Curiosamente este dispositivo de segurança é agora assegurado por agentes privados da empresa Prossegur, que exercem funções normalmente cometidas às autoridades.
A prisão é, como já disse, gerida também por uma empresa privada.
A porta abre-se com aquele ruido tradicional das fechaduras das prisões e todo o aspecto é de uma prisão. As pessoas estão «guardadas», para além dessa porta, em compartimentos também fechados à chave.
Se isto não é uma prisão, então o que é uma prisão?
Na realidade, as pessoas têm a sua liberdade completamente limitada. Tendo embora o direito de circular na área internacional do aeroporto, não o podem fazer, estando impedidas de se deslocar a um café ou a uma loja e tendo a liberdade de comunicação absolutamente limitada. Ao que me disseram, se a pessoa tiver um computador, apesar de estar numa zona internacional com Wifi, não o pode usar, o que é absolutamente ilegal.
As pessoas são «guardadas» sem os seus haveres, com a roupa que têm no corpo e não lhes é dada a possibilidade de mudar de roupa.
Depois de alguma espera e do repetir de barulhos de fechaduras, lá chegou a Fabiane.
Estava deprimida, preocupada com as preocupações do namorado. Com dores, porque fez uma operação recentemente e não tinha sequer uma aspirina.

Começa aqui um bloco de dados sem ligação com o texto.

Lemma attempts_attempted fg pf s (b : event ans) s' : allow fg pf s (projT1 b) (projT2 b) = Some s' -> attempts b -> attempted s' = true.
Proof.
  intros H (o & Hr & Ho). destruct (reports_ghost _ _ _ _ _ _ H Hr) as [_ ->]. destruct Ho as [-> | ->]; by rewrite ?orb_true_r.
Qed.

Lemma attempted_kept fg pf : Phase pf = PlannedFailoverPhasePromoting -> forall s (b : event ans) s',
  allow fg pf s (projT1 b) (projT2 b) = Some s' -> attempted s = true -> attempted s' = true.
Proof.
  intros Hp s [[] x] s' H Ha; cbn in H; unfold check, in_phase in H; rewrite ?Hp in H; repeat case_match; simplify_eq; cbn; rewrite ?Ha; try done.
  all: by rewrite !(bool_decide_false (PlannedFailoverPhasePromoting = _)), andb_false_r in H0 by done.
Qed.

Lemma keeps_attempted items : forall s s', keeps s items = Some s' -> Forall stays_promoting items ->
  attempted s = true \/ (exists x, x ∈ concat (map calls_of items) /\ attempts x.2) -> attempted s' = true.
Proof.
  induction items as [|[|fg pf tr] items IH]; intros s s' H HF Ha; simpl in H.
  - destruct Ha as [Ha|(x & Hin & _)]; [congruence|by apply not_elem_of_nil in Hin].
  - by apply Forall_cons in HF as [[] _].
  - apply Forall_cons in HF as [Hp HF]. simpl in Hp. destruct (follows _ _ tr) as [s1|] eqn:E; [|done]. apply (IH _ _ H HF). simpl in Ha.
    pose proof (attempted_kept fg pf Hp) as Hk. destruct Ha as [Ha|(x & [Hin|Hin]%elem_of_app & Hx)]; [left| |by right; exists x].
    + by apply (follows_keeps (allow fg pf) (fun s => attempted s = true) Hk _ _ _ E).
    + left. apply list_elem_of_fmap in Hin as (b & -> & Hb).
      apply (follows_since (allow fg pf) (fun s => attempted s = true) b Hk) with tr (new_pass s); [|done..]. intros s2 s3 H23. by eapply attempts_attempted.
Qed.

Lemma write_rollback s base next mutate pf : write_ok pf s base next mutate = true -> Phase pf = PlannedFailoverPhasePromoting ->
  Phase next = PlannedFailoverPhaseRollingBack -> rollback_ok s = true.
Proof.
  unfold write_ok, in_phase. intros H Hp Hn. destruct (plannedFailoverRun base) as [[cur|] []]; try done.
  assert (plannedFailoverTerminal next = false) as Ht by (unfold plannedFailoverTerminal; by rewrite Hn).
  rewrite Ht, (bool_decide_true _ Hp), (bool_decide_true _ Hn) in H. rewrite !andb_true_iff in H. tauto.
Qed.

Lemma reproved_cause fg pf s (b : event ans) s' : allow fg pf s (projT1 b) (projT2 b) = Some s' -> reproved s' = true -> reproved s = true \/ asks_rollback b.
Proof.
  destruct b as [[] x]; intros H He; try (by allowed H; left). all: cbn in H; unfold check in H; case_match; try done.
  - destruct x as [rr|]; [|injection H as <-; by left]. right. exists ref, fg0, rr. split; [done|].
    assert (SourceUnreachable rr || bool_decide (is_Some (RR_RollBack rr)) = true) as [?|?%bool_decide_eq_true]%orb_true_iff;
      [|by left|by right]. destruct (handed_off rr); by injection H as <-.
Qed.

Lemma last_cause fg pf o s (b : event ans) s' : allow fg pf s (projT1 b) (projT2 b) = Some s' -> last s' = Some o -> last s = Some o \/ reports b o.
Proof.
  destruct b as [[] x]; intros H He; try (by allowed H; left). all: cbn in H; unfold check in H; case_match; try done.
  - destruct x as [rr|]; [|injection H as <-; by left]. destruct (handed_off rr) as [p|] eqn:Eh; injection H as <-; [|by left].
    injection He as ->. right. right. by exists ref, fg0, rr.
  - destruct x as [p|]; injection H as <-; [|by left]. injection He as ->. right. left. by exists ref, pf0.
Qed.

Lemma unrecorded_cause fg pf s (b : event ans) s' : allow fg pf s (projT1 b) (projT2 b) = Some s' -> unrecorded s' = true ->
  unrecorded s = true \/ exists now, b = ev Now now /\ plannedOwnRecordDurable fg pf now = false.
Proof.
  destruct b as [[] x]; intros H He; try (by allowed H; left).
  injection H as <-. apply orb_true_iff in He as [He|He]; [by left|]. right. exists x. split; [done|]. by apply negb_true_iff.
Qed.

Section theorems.

Context (r : string) (e : engine) (items : list item) (fg : Group) (pf : Run) (t1 : list (event ans)) (a : event ans)
  (t2 : list (event ans)) (items' : list item) (e' : engine) (F : admitted r e)
  (H : history r e (items ++ Passed fg pf (t1 ++ a :: t2) :: items') e').


(** The calls that give up the run's claim, or act on its end: the release, its conversion
    to a hold, the naming of a site for the manager, and the report. *)
Definition concludes (a : event ans) : bool :=
  match projT1 a with
  | ReleasePlannedFailoverClaim _ why => negb (bool_decide (why = ReleasePublishing))
  | ConvertToHold _ _ | NameFencedSource _ | NameUnconfirmedTarget _ | RunTerminal _ => true
  | _ => false
  end.

(** A run's claim is given up, turned into a hold, its sites named and its end reported
    only after its terminal record, or its terminal marker, is durable. *)
Theorem concluded_after_end : concludes a = true -> exists x, x ∈ before items fg pf t1 /\ ends r x.2.
Proof using F H.
  intros Hc. destruct (history_at r e items fg pf t1 a t2 items' e' F H) as (s0 & s1 & s2 & K & E & Ha).
  apply (history_cause r e items fg pf t1 a t2 items' e' H (fun s => ended s = true) (fun _ _ => ends r)) with s0 s1; try done.
  - intros fg' pf' s b s' <-. apply ended_cause.
  - destruct a as [[] x]; try done; cbn in Hc, Ha; unfold check in Ha;
      (match type of Ha with (if ?b then _ else _) = _ => destruct b eqn:Eb; [|done] end);
      rewrite ?andb_true_iff, ?orb_true_iff, ?andb_true_iff in Eb; try tauto.
    apply negb_true_iff in Hc. rewrite Hc in Eb. destruct Eb as [_ [?|[[=] _]]]. done.
Qed.

(** The claim of a run whose promotion is confirmed is released for publishing only once
    its confirmation annotation, its terminal record or its terminal marker is durable, or
    its [Publishing] record was: a restart never finds the claim gone and no trace of why. *)
Theorem publishing_released_after id x : a = ev (ReleasePlannedFailoverClaim id ReleasePublishing) x ->
  id = r /\ (Phase pf = PlannedFailoverPhasePublishing \/ exists x, x ∈ before items fg pf t1 /\ (annotates r x.2 \/ ends r x.2)).
Proof using F H.
  intros Hx. destruct (history_at r e items fg pf t1 a t2 items' e' F H) as (s0 & s1 & s2 & K & E & Ha).
  pose proof (history_run r e items fg pf t1 a t2 items' e' H) as Hr. rewrite Hx in Ha. cbn in Ha. unfold check in Ha. case_match eqn:Ec; [|done].
  rewrite andb_true_iff, orb_true_iff, andb_true_iff, orb_true_iff in Ec. destruct Ec as [->%bool_decide_eq_true Ec]. split; [done|].
  destruct (decide (Phase pf = PlannedFailoverPhasePublishing)) as [|Hp]; [by left|right].
  apply (history_cause r e items fg pf t1 a t2 items' e' H (fun s => confirmation s = true \/ ended s = true) (fun _ _ b => annotates r b \/ ends r b))
    with s0 s1; try done.
  - by intros [].
  - intros fg' pf' s b s' <- Hb [Hb'|Hb'].
    + apply confirmation_cause with (1 := Hb) in Hb'. tauto.
    + apply ended_cause with (1 := Hb) in Hb'. tauto.
  - unfold in_phase in Ec. rewrite (bool_decide_false _ Hp) in Ec. destruct Ec as [?|[_ [?|[=]]]]; auto.
Qed.

(** The calls that publish a promotion: its failover record, its DNS, its confirmation
    annotation and the move to [Publishing]. *)
Definition publishes (a : event ans) : bool :=
  match projT1 a with
  | RecordPlannedPromotion _ _ _ | ApplyDNS _ | MarkDeadlineStart _ DeadlinePromotionConfirmed _ _ => true
  | Write _ next _ => bool_decide (Phase next = PlannedFailoverPhasePublishing)
  | _ => false
  end.

(** C25. A promotion is published only after it was confirmed. *)
Theorem published_after_confirmation : publishes a = true -> exists x, x ∈ before items fg pf t1 /\ confirms x.1.1 x.1.2 x.2.
Proof using F H.
  intros Hc. destruct (history_at r e items fg pf t1 a t2 items' e' F H) as (s0 & s1 & s2 & K & E & Ha).
  apply (history_cause r e items fg pf t1 a t2 items' e' H (fun s => proven s = true) confirms) with s0 s1; try done.
  - intros fg' pf' s b s' _. apply proven_cause.
  - destruct a as [[] x]; try done; cbn in Hc, Ha; unfold check in Ha;
      (match type of Ha with (if ?b then _ else _) = _ => destruct b eqn:Eb; [|done] end).
    + by apply bool_decide_eq_true in Hc; eapply write_published.
    + destruct kind; try done. by apply andb_true_iff in Eb as [_ ?].
    + rewrite !andb_true_iff in Eb. tauto.
    + rewrite !andb_true_iff in Eb. tauto.
Qed.

(** Every status write replaces the run's live record by one of the same run at the next
    revision and in a phase its phase leads to: a live one of the pass's phase that keeps the
    sites, the baseline and the settings and commits nothing else, or a final one with its
    result. *)
Theorem writes_continue_run base next mutate out : a = ev (Write base next mutate) out ->
  exists cur, plannedFailoverRun base = (Some cur, false) /\ plannedFailoverTerminal cur = false /\ RunID cur = r /\ RunID next = r
  /\ Revision next = Revision cur + 1 /\ phase_step (Phase cur) (Phase next) = true
  /\ if plannedFailoverTerminal next then is_Some (RunResult next)
     else Phase cur = Phase pf /\ TargetSite next = TargetSite cur /\ SourceSite next = SourceSite cur
          /\ ClaimBaseline next = ClaimBaseline cur /\ RunSettings next = RunSettings cur /\ mutate = None.
Proof using F H.
  intros Hx. destruct (history_at r e items fg pf t1 a t2 items' e' F H) as (s0 & s1 & s2 & _ & _ & Ha).
  pose proof (history_run r e items fg pf t1 a t2 items' e' H) as Hr. rewrite Hx in Ha. cbn in Ha. unfold check, write_ok in Ha.
  destruct (plannedFailoverRun base) as [[cur|] []]; try done. exists cur. subst r.
  match type of Ha with (if ?b then _ else _) = _ => destruct b eqn:Eb; [|done] end. rewrite !andb_true_iff, negb_true_iff, !bool_decide_eq_true, Z.eqb_eq in Eb.
  destruct Eb as [[[[[Ht Ei] En] Erev] Hst] Hrest]. split_and!; try done.
  destruct (plannedFailoverTerminal next); rewrite ?andb_true_iff, ?bool_decide_eq_true in Hrest; tauto.
Qed.

(** C26. With a final record goes exactly the mutation its outcome calls for: a hold, naming the
    run, with a manual recovery; the run's failover record, naming its target, with the fenced
    GTID set as the watermark and at the confirmation's time, with a success that has one;
    nothing with any other. *)
Theorem final_write_mutation base next mutate out result : a = ev (Write base next mutate) out -> plannedFailoverTerminal next = true ->
  RunResult next = Some result ->
  match Res_Outcome result with
  | OutcomeManualRecoveryRequired => exists h, mutate = Some (MutateHold h) /\ Hold_RunID h = r
  | OutcomeSucceeded =>
      match Promotion next with
      | Some {| ConfirmationTime := Some at_ |} =>
          exists authority now, mutate = Some (MutateRecord authority at_ (TargetSite next) (plannedFenceSet next) now)
      | _ => mutate = None
      end
  | _ => mutate = None
  end.
Proof using F H.
  intros Hx Ht Hres. destruct (history_at r e items fg pf t1 a t2 items' e' F H) as (s0 & s1 & s2 & _ & _ & Ha).
  pose proof (history_run r e items fg pf t1 a t2 items' e' H) as Hr. rewrite Hx in Ha. cbn in Ha. unfold check in Ha.
  destruct (write_ok _ _ _ _ _) eqn:Hw; [|done]. pose proof (write_run _ _ _ _ _ Hw) as Hn. unfold write_ok in Hw.
  destruct (plannedFailoverRun base) as [[cur|] []]; try done. rewrite Ht in Hw. rewrite !andb_true_iff in Hw. destruct Hw as [_ [_ Hm]].
  unfold mutation_ok in Hm. rewrite Hres in Hm. destruct (Res_Outcome result), mutate as [[h|authority at_ target wm now]|]; try done.
  - rewrite !andb_true_iff, !bool_decide_eq_true in Hm. destruct Hm as [[-> ->] Hp]. destruct (Promotion next) as [[p1 p2 p3 [c|] p5]|]; try done;
      cbn in Hp; apply bool_decide_eq_true in Hp. injection Hp as ->. by exists authority, now.
  - destruct (Promotion next) as [[p1 p2 p3 [c|] p5]|]; done.
  - exists h. split; [done|]. apply bool_decide_eq_true in Hm. congruence.
Qed.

Falei com ela durante os tais quinze minutos e perguntei-lhe por que razão não quis assinar o auto de declarações.
«Não está lá o que eu disse. O que escreveram não corresponde ao essencial do que afirmei. Eu disse que o M... é director financeiro de uma companhia que é concessionária de auto-estradas. Eles escreveram que trabalha na auto-estrada, como quem que dar a ideia de que trabalha nas obras. Expliquei que é o meu namorado há mais de quatro anos, que esteve comigo no Brasil até ontem, que até trouxe a minha mala porque não posso fazer esforços. Ele vive em Lisboa e eu vim passar três meses com ele. Como já estive em Espanha... A gente ainda está a namorar e passamos assim temporadas. Estamos a pensar casar mas não é para já... Isto tem alguma coisa de anormal?»
O passaporte prova, efectivamente, que Fabiane passou temporadas em Espanha, mas parece que a isso não foi atribuida nenhuma relevância.

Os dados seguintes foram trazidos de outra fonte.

Lemma leaves_fence run ref uuid : keeps run (Ops.Fence ref uuid).
Proof.
  unfold Ops.Fence, note_sent, fence, fence_probed, fence_pinned, fence_send, fence_not_sent, postFenceProof, plannedProbeSites, noteFenceSent.
  solve_keeps.
Qed.

Lemma leaves_hook run tm ref pf F U was o : keeps run (promote_hook unicode_fold tm ref pf F U was o).
Proof. unfold promote_hook, checkPlannedPromotionManager, set_hook_error, memoProvesNoWrite. destruct o; solve_keeps. Qed.

Lemma leaves_unconfirmed run ref open ws : keeps run (unconfirmed ref open ws).
Proof. unfold unconfirmed, close_session, memoProvesNoWrite. solve_keeps. Qed.

Lemma leaves_confirm run tm ref pf F U : keeps run (promote_confirm unicode_fold tm ref pf F U).
Proof. unfold promote_confirm, confirmPlannedPromotion, confirm_source. solve_keeps. Qed.

#[local] Hint Resolve leaves_unconfirmed leaves_confirm : keeps.

Lemma leaves_finish run tm ref pf F U e : keeps run (promote_finish unicode_fold tm ref pf F U e).
Proof. unfold promote_finish. solve_keeps. Qed.

#[local] Hint Resolve leaves_finish : keeps.

Lemma leaves_stage run tm ref pf F U stage : keeps run (promote_stage unicode_fold tm ref pf F U stage).
Proof.
  unfold promote_stage, promotion_locals. destruct stage; solve_keeps; apply leaves_lower; intros o; apply leaves_hook.
Qed.

#[local] Hint Resolve leaves_stage : keeps.

Lemma leaves_promote run tm ref pf : keeps run (promotePlannedRun unicode_fold tm ref pf).
Proof.
  unfold promotePlannedRun, promote_pinned, replacedTargetRollbackSafe, fenceAttribution, memoProvesNoWrite, close_session. solve_keeps.
Qed.

#[local] Hint Resolve leaves_promote : keeps.

Lemma leaves_reprove run ref fg : keeps run (Reprove unicode_fold ref fg).
Proof.
  unfold Reprove, reprove_source, reprove_peers, reprove_promoting, target_unwritten, reproved. solve_keeps.
Qed.

Lemma leaves_refence run tm ref live : keeps run (refencePlannedTarget tm ref live).
Proof. unfold refencePlannedTarget. solve_keeps. Qed.

Lemma leaves_restore run tm ref live F v : keeps run (restorePlannedTargetChannel tm ref live F v).
Proof. unfold restorePlannedTargetChannel, restore_channel, claimed_start, withReplicaStartGate. solve_keeps. Qed.

#[local] Hint Resolve leaves_refence leaves_restore : keeps.

Lemma leaves_rollback run ref pf : keeps run (Rollbacks.Rollback ref pf).
Proof.
  unfold Rollbacks.Rollback, rollbackRun, rollback_precondition, targetLossRecovered, may_have_written, memoProvesNoWrite,
    rollback_writable, rollback_fenced, rollback_pinned, unfence_source, may_have_written, memoProvesNoWrite, left_fenced, unfinished, fenceAttribution. solve_keeps.
Qed.

Lemma leaves_dns run n first tm ref ip : keeps run (dns_attempts n first tm ref ip).
Proof. revert first. induction n as [|n IH]; intros first; simpl; unfold with_claim; solve_keeps. Qed.

#[local] Hint Resolve leaves_fence leaves_promote leaves_reprove leaves_rollback leaves_dns : keeps.

(** A call that does not drop the run's memo keeps it. *)
Lemma leaves_perform run c : ~ forgets run c -> keeps run (perform unicode_fold c).
Proof.
  intros Hf. destruct c; unfold perform, ignoring, Promotion.Promote, Ops.ProveFence, note_sent, proveFence, Ops.KillAppConnections, Ops.ProbeLag,
    readGTIDSetRaw, Ops.ReadTargetServerUUID, Ops.ApplyDNS, Ops.ReleasePlannedFailoverClaim, Ops.ConvertToHold, fenceAttribution,
    postFenceProof; solve_keeps.
  all: apply leaves_forget; intros ->; apply Hf; unfold forgets; eauto.
Qed.


(** ** Conditions on every call *)

#[local] Hint Resolve sfrees_probe_all sfrees_readSourceIdentity sfrees_readPromotionLive sfrees_probe_peers : frees.

Lemma reprove_gated ref fg pf p : Steps.plannedFailoverRun fg = (Some pf, false) ->
  scwp (gated unicode_fold ref pf) (Reprove unicode_fold ref fg) [] p (fun h r p => memo_ok ref h p /\ reproved_ok unicode_fold ref pf h r).
Proof.
  intros Hf. unfold Reprove, with_manager, with_claim.
  assert (forall h p r, ~ cleared h -> match r with Ok o => RR_HandOff o = None | Err _ => True end -> memo_ok ref h p /\ reproved_ok unicode_fold ref pf h r) as Hplain.
  { intros h p0 r Hn Hr. split; [by intros Hc|]. destruct r as [[? ? ? [o|] ?]|e]; done. }
  apply scwp_bind, scwp_call; [done|]. intros [tm|]; [|by apply scwp_ret, Hplain; [by apply quiet_not_cleared; repeat constructor|]].
  assert (forall e, saw [ev CurrentManager (Some tm); ev (RequireRunClaim (tm_id tm) ref true) e] CurrentManager (Some tm)) as Hm by (left).
  apply scwp_bind, scwp_call; [done|]. intros e. cbn [app]. specialize (Hm e).
  assert (~ cleared [ev CurrentManager (Some tm); ev (RequireRunClaim (tm_id tm) ref true) e]) as Hn by (apply quiet_not_cleared; by repeat constructor).
  revert Hm Hn. generalize [ev CurrentManager (Some tm); ev (RequireRunClaim (tm_id tm) ref true) e] as h. intros h Hm Hn.
  destruct e as [e|]; [by apply scwp_ret, Hplain|]. rewrite Hf. case_bool_decide; cbn [negb]; [|by apply scwp_ret, Hplain].
  destruct (getSite tm (Ref_Source ref)); [|by apply scwp_ret, Hplain]. destruct (getSite tm (Ref_Target ref)); [|by apply scwp_ret, Hplain].
  case_bool_decide.
  { apply gw_quiet; [unfold reproved; solve_frees|]. intros t r p1 Hq H1. unfold reproved in H1. srun_all.
    apply Hplain; [by intros Hc%quiet_cleared|done]. }
  apply scwp_bind, scwp_call; [done|]. intros now. apply scwp_bind, gw_quiet.
  { destruct (negb _); [apply sfrees_ret|]. unfold reprove_source. solve_frees. }
  intros t c p1 Hq _. assert (Forall (fun e => quiet (projT1 e) = true) ([ev (Now (tm_id tm)) now] ++ t)) as Hq' by (by constructor).
  assert (~ cleared ((h ++ [ev (Now (tm_id tm)) now]) ++ t)) as Hn' by (rewrite <- (assoc_L (++)); by intros Hc%quiet_cleared).
  destruct c as [c|]; [|by apply scwp_ret, Hplain]. apply gw_reprove_peers; [by apply saw_app_l, saw_app_l|done].
Qed.


Lemma reprove_quiet ref fg : (forall pf, Steps.plannedFailoverRun fg <> (Some pf, false)) -> sfrees quiet (Reprove unicode_fold ref fg).
Proof.
  intros Hf. unfold Reprove, with_manager, with_claim. destruct (Steps.plannedFailoverRun fg) as [[pf|] []]; solve_frees.
  all: by destruct (Hf pf).
Qed.

Lemma rollback_unfenced ref pf p :
  scwp (fun h o => clears o = true -> exists tm, unfence_evidence tm ref pf p h o) (Rollbacks.Rollback ref pf) [] p (fun h r _ => rolled_ok ref h r).
Proof.
  unfold Rollbacks.Rollback, with_manager, with_claim. apply scwp_bind, scwp_call; [done|]. intros [tm|]; [|by apply scwp_ret].
  apply scwp_bind, scwp_call; [done|]. intros [e|]; [by apply scwp_ret|]. eapply (cwp_weaken (unfenced tm ref pf p)).
  - intros h o H Hc. exists tm. by apply H.
  - apply (uw_rollbackRun tm ref pf p); [done|]. left.
Qed.

(** The calls that clear nothing. *)
Lemma perform_quiet c : (forall ref pf, ~ promotes c ref pf) -> (forall ref pf, c <> CallRollback ref pf) -> sfrees quiet (perform unicode_fold c).
Proof.
  intros Hp Hr. destruct c; cbn [perform]; unfold ignoring; (apply sfrees_bind; [|intros ?; apply sfrees_ret]).
  - unfold Ops.Fence, note_sent, fence, with_manager, fence_probed, fence_pinned, fence_send, with_claim, fence_not_sent, attributed, fenceAttribution, postFenceProof,
      plannedProbeSites, noteFenceSent. solve_frees.
  - unfold Ops.ProveFence, note_sent, proveFence, leader_lost, with_manager, fenceAttribution, postFenceProof. solve_frees.
  - unfold Ops.KillAppConnections, with_manager, with_claim, noteSourceObserved, sourceLossRecovered, sourceLossExpired. solve_frees.
  - unfold Ops.ProbeLag, with_manager, noteSourceObserved, sourceLossRecovered, sourceLossExpired, readGTIDSetRaw. solve_frees.
  - unfold Ops.ReadTargetServerUUID, with_manager, with_claim, startPromoteMemo. solve_frees.
  - destruct (Hp ref pf). by left.
  - apply reprove_quiet. intros pf Hf. destruct (Hp ref pf). right. by exists fg.
  - unfold Ops.ApplyDNS, with_manager, with_claim, Ops.plannedDNSAttempts, dns_attempts, with_claim. solve_frees.
  - by destruct (Hr ref pf).
  - unfold Ops.ReleasePlannedFailoverClaim, Ops.ConvertToHold, forgetRun. solve_frees.
  - unfold Ops.ConvertToHold, forgetRun. solve_frees.
Qed.


Lemma ignoring_runs {A} (m : fac A) p tr p' : runs (ignoring m p) tr (tt, p') -> exists a, runs (m p) tr (a, p').
Proof. unfold ignoring. intros (t1 & a & p1 & t2 & -> & H1 & H2)%sbind_runs. srun H2. rewrite app_nil_r. by exists a. Qed.

Definition fence_result_ok (ref : PlannedRunRef) (uuid : string) (h : list (event ans)) (r : res facade_error FenceProof) (p : facade) : Prop :=
  forall proof, r = Ok proof ->
    (FP_Kind proof = FenceApplied -> exists tm, saw h CurrentManager (Some tm) /\ applied_ok tm ref uuid h p proof)
    /\ (FP_Kind proof = FenceNotSent -> Forall (fun e => statement (projT1 e) = false) h).

Lemma fence_conditions ref uuid p : scwp (fun h o => statement o = true -> exists tm, fence_evidence tm ref uuid h o) (Ops.Fence ref uuid) [] p (fence_result_ok ref uuid).
Proof.
  unfold Ops.Fence, note_sent. apply scwp_bind. eapply (scwp_mono _ _ _ _ (fence_result_ok ref uuid)).
  2:{ intros h r p1 H. apply scwp_bind, scwp_get, scwp_ret. intros proof E. destruct r as [proof'|]; [|done]. injection E as <-. by apply (H proof'). }
  unfold fence, with_manager, with_claim. apply scwp_bind, scwp_call; [done|]. intros [tm|]; [|by apply scwp_ret].
  apply scwp_bind, scwp_call; [done|]. intros [e|]; [by apply scwp_ret|]. destruct (getSite tm (Ref_Source ref)) eqn:Es; [|by apply scwp_ret].
  eapply (cwp_weaken (fenced_with tm ref uuid)); [intros h o H Hs; exists tm; by apply H|]. cbn [app].
  set (h := [_; _]). assert (saw h CurrentManager (Some tm)) as Hm by (left).
  eapply cwp_mono.
  { apply cwp_extends, (fw_body tm ref uuid h p); [by rewrite Es|done|by repeat constructor]. }
  intros h' [r p'] [Hr [t ->]] proof E. destruct (Hr proof E) as [Ha Hn]. split; [intros Hk; exists tm; split; [by apply saw_app_l|by apply Ha]|].
  intros Hk. eapply Forall_impl; [by apply Hn|]. intros e He. unfold reading in He. by apply negb_true_iff in He.
Qed.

Deixei Fabiane e voltei aos Serviços onde entreguei o requerimento que levava elaborado.
Juntei duas procurações, uma da Fabiane e outra do M....
Pedir o livro de reclamações e protestei pelas dificuldades que me levantaram ao exercício da minha profissão. Voltei a salientar que estava ali no aeroporto o namorado da Fabiane, disposto a assumir todas as responsabilidades.
Deixei atrás de mim pessoas com rostos marcados pela prepotência e pela irresponsabilidade, como se a autoridade lhes tivesse subido a todos à cabeça e os advogados fossem uma merda a que não têm que dar importância.
Lembro-me do tempo fascismo. E também do que ocorria no Leste antes da queda do muro de Berlim. Lembro-me do que ocorre hoje em todas as «democracias» musculadas ou corruptas.
Encontrei no hall do aeroporto um homem amargurado e perplexo.
«Como é possivel isto acontecer num país da União Europeia? Isto é terceiro mundo puro...»
Infelizmente é verdade.
Na Europa somos meros macacos de imitação dos países mais desenvolvidos. Mas imitamos mal, muito mal.
Há aspectos em que o nível de respeito pelos direitos humanos desceu a um patamar insustentável.